You are viewing a plain text version of this content. The canonical link for it is here.
Posted to dev@deltacloud.apache.org by Michal Fojtik <mf...@redhat.com> on 2013/04/18 13:15:49 UTC

Thread safety problems with Deltacloud

Hi,

I recently discovered an interesting bug, that occurs when you do a lot 
of parallel requests to Deltacloud API.

Let say you start Deltacloud API with the 'mock' driver as default 
driver. Then you do 3 parallel requests to retrieve RHEV-M images, 
realms and hardware_profiles. In that case I get this error:

<snip>
E, [2013-04-18T12:44:13.629135 #11892] ERROR -- 500: [LoadError] 
uninitialized constant Deltacloud::Drivers::Rhevm

/home/mfojtik/code/core/server/lib/deltacloud/helpers/driver_helper.rb:57:in 
`rescue in driver'
/home/mfojtik/code/core/server/lib/deltacloud/helpers/driver_helper.rb:54:in 
`driver'

127.0.0.1 - - [18/Apr/2013 12:44:13] "GET /api HTTP/1.1" rhevm 
http://provider.url 500 127410 0.1480
</snip>

Note, that when I do the curl request manually with same params 
(provider, accept, I get 200 back).

I think this might be a threading issue, but I'm not sure how to fix it.
I started looking at 'driver' method and what we do here is that we 
require the 'driver' source file and then return the initialized driver.
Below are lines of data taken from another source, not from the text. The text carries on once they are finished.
#[global] Instance ActiveRun_fields : Fields ActiveRun := fun r => {|
  o_kind := o_kind r; o_state := o_state r; o_template := o_template r; o_goal := o_goal r;
  o_role_providers := o_role_providers r; o_role_panes := o_role_panes r; o_started := o_started r;
  o_task_id := o_task_id r; o_checkpoints := o_checkpoints r; o_started_at_ms := o_started_at_ms r;
  o_guard_limits := o_guard_limits r; o_elapsed_guard_triggered := o_elapsed_guard_triggered r;
  o_elapsed_deadline := o_elapsed_deadline r; o_stall_deadline := o_stall_deadline r;
  o_idle_deadline := o_idle_deadline r |}.

Record ArtifactClaim : Set := { claim_kind : ArtifactKind; claim_path : str }.

Record PendingOrchestrationSubmission : Set := {
  q_kind : OrchestrationKind; q_task_id : N; q_token : N; q_pane : N; q_status : SubmissionStatus;
  q_verdict : option str; q_summary : str; q_due : N }.

Record PendingPromptDelivery : Set := {
  d_kind : OrchestrationKind; d_task_id : N; d_token : N; d_pane : N; d_bytes : list N;
  d_first_delivery : bool; d_agent_id : str; d_attempts : N; d_due : N }.

#[global] Instance PendingPromptDelivery_fields : Fields PendingPromptDelivery := fun d => {|
  d_kind := d_kind d; d_task_id := d_task_id d; d_token := d_token d; d_pane := d_pane d;
  d_bytes := d_bytes d; d_first_delivery := d_first_delivery d; d_agent_id := d_agent_id d;
  d_attempts := d_attempts d; d_due := d_due d |}.

Record PendingRelayActivation : Set := {
  v_task_id : N; v_role : nat; v_token : N; v_handoff : option str }.

(** The requests to the runtime that orchestrations make. *)
Inductive CoreToAgent : Set :=
| ArtifactValidate (kind : OrchestrationKind) (task_id token : N) (project_root : str)
    (expected reported : list ArtifactClaim)
| RelayCheckpointCreate (task_id token : N) (project_root : str).

(** What orchestrations read of a Pane: the agent bound to it with its process,
    and its foreground process. *)
Record Pane : Set := { p_agent : option (str * option Z); p_foreground_pid : option Z }.

(** The terminals behind the Panes: their input queues, the line discipline set
    up for a launch, the process group in the foreground, and the paste mode the
    program has asked for. *)
Class Ptys : Type := {
  Pty : Type;
  queue_pane_input : Pty -> N -> list N -> Pty * bool;
  prepare_launch_input : Pty -> N -> Pty * bool;
  foreground_process_group : Pty -> N -> option Z;
  bracketed_paste : Pty -> N -> bool }.

(** The state of a run's durable projection. *)
Definition durable (r : ActiveRun) : DurableOrchestration := {|
  do_kind := o_kind r; do_task_id := o_task_id r;
  do_template := match o_kind r with OWorkflow => template_name <$> o_template r | ORelay => None end;
  do_goal := o_goal r;
  do_role_providers := map (fun p => {| rp_provider := rp_id p; Events.rp_command := Launch.rp_command p |}) (o_role_providers r);
  do_agent_id := default [] (rp_id <$> head (o_role_providers r));
  do_agent_cmd := default [] (Launch.rp_command <$> head (o_role_providers r));
  do_role_panes := o_role_panes r; do_started := o_started r; do_state := o_state r;
  do_checkpoints := match o_kind r with OWorkflow => [] | ORelay => o_checkpoints r end;
  do_guardrail := {| dg_started_at_ms := o_started_at_ms r; dg_limits := o_guard_limits r;
    dg_elapsed_triggered := o_elapsed_guard_triggered r |} |}.

Section Server.
Context {P : Ptys}.

Record Server : Type := {
  pty : Pty; panes : gmap N Pane;
  roots : gmap N str; (* [project_root_for_pane] *)
  workflows : list ActiveRun; relays : list ActiveRun;
  orchestration_token_state : N;
  pending_orchestration_submissions : list PendingOrchestrationSubmission;
  pending_prompt_deliveries : list PendingPromptDelivery;
  pending_relay_activations : list PendingRelayActivation;
  waiting : WaitingQueue; tasks : TaskList;
  run_graph : RunGraph.RunGraph; run_graph_sequence : N;
  artifacts : ArtifactLedger; artifact_sequence : N; durability_error : option str;
  event_writes_enabled : bool; log : list LogEvent; next_sequence : N;
  timeline_invocations : gmap N N; sent : list CoreToAgent }.

#[global] Instance Server_fields : Fields Server := fun s => {|
  pty := pty s; panes := panes s; roots := roots s; workflows := workflows s; relays := relays s;
  orchestration_token_state := orchestration_token_state s;
  pending_orchestration_submissions := pending_orchestration_submissions s;
  pending_prompt_deliveries := pending_prompt_deliveries s;
  pending_relay_activations := pending_relay_activations s; waiting := waiting s; tasks := tasks s;
  run_graph := run_graph s; run_graph_sequence := run_graph_sequence s; artifacts := artifacts s;
  artifact_sequence := artifact_sequence s; durability_error := durability_error s;
  event_writes_enabled := event_writes_enabled s; log := log s; next_sequence := next_sequence s;
  timeline_invocations := timeline_invocations s; sent := sent s |}.

Definition runs (kind : OrchestrationKind) (s : Server) : list ActiveRun :=
  match kind with OWorkflow => workflows s | ORelay => relays s end.

Definition with_runs (kind : OrchestrationKind) (s : Server) (l : list ActiveRun) : Server :=
  match kind with OWorkflow => s <| workflows := l |> | ORelay => s <| relays := l |> end.

Definition push_run (s : Server) (r : ActiveRun) : Server := with_runs (o_kind r) s (runs (o_kind r) s ++ [r]).

(** [Vec::swap_remove]: the last element takes the place of the removed one. *)
Definition swap_remove {A} (l : list A) (i : nat) : option (A * list A) :=
  x ← l !! i;
  z ← last l;
  Some (x, if (S i =? length l)%nat then removelast l else <[i := z]> (removelast l)).

(** [runs.swap_remove(index)] *)
Definition take_run (kind : OrchestrationKind) (s : Server) (i : nat) : option (ActiveRun * Server) :=
  '(r, l) ← swap_remove (runs kind s) i; Some (r, with_runs kind s l).

(** [iter().position(..)] *)
Definition position {A} (f : A -> bool) (l : list A) : option nat := fst <$> list_find (fun x => f x = true) l.

Definition waiting_kind (kind : OrchestrationKind) : WaitingKind :=
  match kind with OWorkflow => Waiting.Workflow | ORelay => Waiting.Relay end.

Definition run_kind_of (kind : OrchestrationKind) : RunKind :=
  match kind with OWorkflow => RunGraph.Workflow | ORelay => RunGraph.Relay end.

(** [run.role_panes.get(run.state.cur)] *)
Definition current_pane (r : ActiveRun) : option N := o_role_panes r !! cur (o_state r).

(** ** Events

    [append_event] and [EventLog::record]: an event equal to the last one kept is
    dropped, notes and prompts of the timeline excepted. *)

Definition always_recorded (e : LogEvent) : bool :=
  match e with Log.TimelineNote _ _ | Log.TimelinePrompt _ _ => true | _ => false end.

Definition current_sequence (s : Server) : N := ssub (next_sequence s) 1.

(** What is kept of the event besides, in the order of the code. *)
Definition rebound (e : LogEvent) (s : Server) : Server :=
  match e with
  | Log.AgentResumed pane _ _ _ (Some previous) _ _ _ =>
      s <| tasks := (rebind_invocation (tasks s) pane previous (current_sequence s)).1 |>
  | _ => s
  end.

Definition noted_invocation (e : LogEvent) (s : Server) : Server :=
  match e with
  | Log.AgentBound pane _ _ | Log.AgentResumed pane _ _ _ _ _ _ _ =>
      s <| timeline_invocations := <[pane := current_sequence s]> (timeline_invocations s) |>
  | Log.AgentUnbound pane | Log.PaneClosed pane =>
      s <| timeline_invocations := base.delete pane (timeline_invocations s) |>
  | _ => s
  end.

Definition touched_task (e : LogEvent) (s : Server) : Server :=
  match e with
  | Log.TaskCreated id _ _ | Log.TaskStatusChanged id _ | Log.TaskRetitled id _ | Log.TaskDetailsUpdated id _ _ =>
      s <| tasks := touch (tasks s) id (current_sequence s) |>
  | _ => s
  end.

Definition append_event (s : Server) (e : LogEvent) : Server :=
  if negb (event_writes_enabled s) then s
  else if bool_decide (last (log s) = Some e) && negb (always_recorded e) then s
  else touched_task e (noted_invocation e (rebound e
         (s <| log := log s ++ [e] |> <| next_sequence := sadd u64_max (next_sequence s) 1 |>))).

Definition record_waiting_change (s : Server) (change : WaitingChange) : Server :=
  match change with
  | NoChange => s
  | Waiting.Updated id summary => append_event s (Log.WaitingUpdated id summary)
  | Waiting.Created item => append_event s (Log.WaitingCreated item)
  | Waiting.Replaced resolved created =>
      append_event (append_event s (Log.WaitingResolved resolved AgentAdvanced)) (Log.WaitingCreated created)
  | Waiting.Resolved id resolution => append_event s (Log.WaitingResolved id resolution)
  end.

(** [self.waiting.request(..)] and its record. *)
Definition request_waiting (s : Server) (pane : N) (invocation : option Z) (kind : WaitingKind) (summary : str) : Server :=
  let '(q, change) := request (waiting s) pane invocation kind summary in
  record_waiting_change (s <| waiting := q |>) change.

(** [self.waiting.resolve_pane_kind(..)] and its record. *)
Definition resolve_waiting_kind (s : Server) (pane : N) (kind : WaitingKind) (resolution : WaitingResolution) : Server :=
  let '(q, item) := resolve_pane_kind (waiting s) pane kind in
  let s := s <| waiting := q |> in
  match item with
  | Some item => append_event s (Log.WaitingResolved (w_id item) resolution)
  | None => s
  end.

(** [if self.tasks.set_status(..)] and its record. *)
Definition set_task_status (s : Server) (id : N) (status : TaskStatus) : Server :=
  let '(l, found) := Tasks.set_status (tasks s) id status in
  let s := s <| tasks := l |> in
  if found : bool then append_event s (Log.TaskStatusChanged id status) else s.

Definition create_task (s : Server) (title : str) (status : TaskStatus) : Server * N :=
  let id := Tasks.next_id (tasks s) in
  let s := append_event s (Log.TaskCreated id title status) in
  let s := s <| tasks := Tasks.insert (tasks s) id title status |> in
  (s <| tasks := touch (tasks s) id (current_sequence s) |>, id).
We do this for every request (except we don't 'require' the driver 
source if the driver class exists in current namespace).

My impression is that the 'require' method is not thread-safe. It can be 
demonstrated on this code:

begin
   driver_class
rescue NameError => e
   require_relative(driver_source_name) ? retry :
      raise(LoadError.new(e.message))
end

In this case, we try to return the 'driver_class' and if the constant 
does not exists, we require the driver source file and call 'retry' that 
will then try to return it again. I think, if you have multiple parallel 
requests, the 'require_relative' (which is just alias for 'require') 
behave incorrectly, because multiple threads are requiring the same file 
in parallel.

My fix for this, that so far works for me is to change the line after 
'rescue NameError => e' to:

Thread.exclusive { require_relative(driver_source_name) } ? retry : 
raise(LoadError.new(e.message))

With this I don't run into any problems with parallel requests (so far).
However, I'm not 'ruby threads' expert, so any advise from somebody more 
experienced is appreciated.

Also I think one task, we need to do in Deltacloud/CIMI in close future 
would be to identify spots in our code base that could be potentially 
not thread safe.

Having somebody to write some reasonable benchmarking tool (like 'ab' 
with different urls/drivers/etc) would help to identifying this spots.

   -- Michal

-- 

Michal Fojtik <mf...@redhat.com>
Deltacloud API, CloudForms

Re: Thread safety problems with Deltacloud

Posted by Joseph VLcek <jv...@redhat.com>.
On Apr 22, 2013, at 9:40 AM, Francesco Vollero wrote:

> Il 4/22/13 3:32 PM, Joseph VLcek ha scritto:
>> On Apr 18, 2013, at 7:15 AM, Michal Fojtik wrote:
>> 
>>> Hi,
>>> 
>>> I recently discovered an interesting bug, that occurs when you do a lot of parallel requests to Deltacloud API.
>>> 
>>> Let say you start Deltacloud API with the 'mock' driver as default driver. Then you do 3 parallel requests to retrieve RHEV-M images, realms and hardware_profiles. In that case I get this error:
>>> 
>>> <snip>
> [snip]
>> 
>> Hey Michal,
>> 
>> As I mentioned in IRC last week the research I did seems to indicate the solution you present here
>> is the right way to go.
>> 
>> This describes the problem you found:
>> http://betterlogic.com/roger/2008/10/rubys-require-is-not-thread-safe/
>> 
>> This describes the Ruby threading and seems to support your proposed solution of using Thread.exclusive.
>> http://cs.calvin.edu/curriculum/cs/214/adams/labs/11/ruby/
>> 
>> 
>> So it seems your solution is the correct way to go.
> 
> thanks Joe for give us those links.
> At the moment I am trying to test when is happening giving more load to the various instances.
> In this way we will be able to actually pin point what/when/why is happening in a clear way.
> 
> -FV
> 
> 
>> Joe
>> 
>> 
> 

Great!

Not sure if it is worth it but one suggestion I have would be to write a small snippet of
code that kicks off multiple threads of deltacloud as close to simultaneous as possible.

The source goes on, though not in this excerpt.